◆ WORK TASK ◆
Return the lines from the start of the data through the line with "if 0 <? off". Include both of those lines and no others.

+ + + + + + +

(* ===== verification/SubstrSpec.v ===== *)
(** * Substrings: what [substr] computes

    Against a reference on lists of characters: a positive offset counts from
    the first character, a negative one from the last. *)

From S2P Require Import Prelude.
From S2P Require Import Simd.
From S2P Require Import Reverse.
From S2P Require Import Utf8.
From S2P Require Import Utf8Spec.
From S2P Require Import BinaryColumn.
From S2P Require Import StringCase.
From S2P Require Import Substr.

(** the characters from an offset on *)
Definition from_offset {A} (off : Z) (cs : list A) : list A :=
  if 0 <? off then drop (Z.to_nat (off - 1)) cs
  else if - off <=? Z.of_nat (length cs) then drop (length cs - Z.to_nat (- off)) cs else [].

Definition substr_ref {A} (off : Z) (len : option Z) (cs : list A) : list A :=
  match len with Some n => take (Z.to_nat n) (from_offset off cs) | None => from_offset off cs end.

Definition utf8_valid (s : list Z) : Prop := exists cs, utf8_string s cs.

Definition row_substr (off : Z) (len : option Z) (s : list Z) : list Z :=
  match utf8_chars s with Some cs => mjoin (substr_ref off len cs) | None => [] end.

Lemma utf8_ok_is_char c : utf8_ok c -> is_char c.
Proof. destruct c as [|b t]; [done|]. intros (H1 & H2 & _). split; [by apply lead_byte|done]. Qed.

Lemma utf8_string_chars cs : Forall utf8_ok cs -> utf8_chars (mjoin cs) = Some cs.
Proof. intros Hcs. apply utf8_split_chars; [done|]. eapply Forall_impl; [exact Hcs|]. apply utf8_ok_is_char. Qed.

Lemma row_substr_chars off len cs : Forall utf8_ok cs -> row_substr off len (mjoin cs) = mjoin (substr_ref off len cs).
Proof. intros Hcs. unfold row_substr. by rewrite utf8_string_chars. Qed.

(** ** Loops over the rows *)

Lemma append_mid dst pre m post : bc_append_range dst (pre ++ m ++ post) (Z.of_nat (length pre)) (Z.of_nat (length pre) + Z.of_nat (length m)) = bc_append dst m.
Proof.
  unfold bc_append_range. destruct (Z.leb_spec (Z.of_nat (length pre)) (Z.of_nat (length pre) + Z.of_nat (length m))); [|lia].
  replace (Z.to_nat _) with (length m) by lia. by rewrite loadu_mid.
Qed.

(** the part of a string between two positions of characters *)
Lemma append_chars dst (a b c : list (list Z)) :
  bc_append_range dst (mjoin (a ++ b ++ c)) (Z.of_nat (length (mjoin a))) (Z.of_nat (length (mjoin (a ++ b)))) = bc_append dst (mjoin b).
Proof.
  rewrite !join_app, length_app, Nat2Z.inj_add. apply append_mid.
Qed.

Definition row_ok (F : list Z -> list Z) (body : list Z -> BinaryColumn -> res BinaryColumn) (s : list Z) : Prop :=
  (length (F s) <= length s)%nat /\ forall dst, body s dst = bc_append dst (F s).

Lemma mapped_small (F : list Z -> list Z) (ss : list (list Z)) : Forall (fun s => (length (F s) <= length s)%nat) ss -> (length (mjoin (F <$> ss)) <= length (mjoin ss))%nat.
Proof. induction 1 as [|s ss Hs Hss IH]; [done|]. rewrite fmap_cons, !mjoin_cons, !length_app. lia. Qed.

Lemma rows_map src ss F body : col_rep src ss -> Forall (row_ok F body) ss ->
  for_rows (Z.to_nat (bc_size src)) 0 (fun i dst => s ← get_slice src i; body s dst) BinaryColumn_new = Ok (column_of (F <$> ss)).
Proof.
  intros Hc Hrow. rewrite (col_size _ _ Hc), Nat2Z.id.
  destruct (for_rows_all (fun done dst => col_rep dst (F <$> done)) (fun i dst => s ← get_slice src i; body s dst) ss BinaryColumn_new)
    as (dst & -> & Hd); [apply new_column| |f_equal; by apply col_rep_eq].
  intros done s todo dst E Hd. rewrite (get_slice_spec src ss (length done) s Hc) by (rewrite E; apply row_at). cbn [mbind res_bind].
  assert (Forall (fun s => (length (F s) <= length s)%nat) ss) as Hlen by (eapply Forall_impl; [exact Hrow|]; by intros ? []).
  rewrite E in Hrow, Hlen. apply Forall_app in Hrow as [_ Hrow]. apply Forall_inv in Hrow as [_ Hbody]. rewrite Hbody.
  assert (done ++ s :: todo = (done ++ [s]) ++ todo) as E' by by rewrite <-app_assoc.
  rewrite E' in Hlen. apply Forall_app in Hlen as [Hlen _]. apply mapped_small in Hlen.
  rewrite fmap_app in *. apply append_spec; [done|..].
  - pose proof (cr_small _ _ Hc) as Hs. rewrite E, E', join_app, length_app in Hs. simpl in Hlen. lia.
  - pose proof (cr_rows _ _ Hc) as Hr. rewrite E, length_app in Hr. simpl in Hr. rewrite length_fmap. lia.
Qed.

+ + + + + + +

◆ RESPONSE BOX ◆
(* ===== verification/SubstrSpec.v ===== *)
(** * Substrings: what [substr] computes

    Against a reference on lists of characters: a positive offset counts from
    the first character, a negative one from the last. *)

From S2P Require Import Prelude.
From S2P Require Import Simd.
From S2P Require Import Reverse.
From S2P Require Import Utf8.
From S2P Require Import Utf8Spec.
From S2P Require Import BinaryColumn.
From S2P Require Import StringCase.
From S2P Require Import Substr.

(** the characters from an offset on *)
Definition from_offset {A} (off : Z) (cs : list A) : list A :=
  if 0 <? off then drop (Z.to_nat (off - 1)) cs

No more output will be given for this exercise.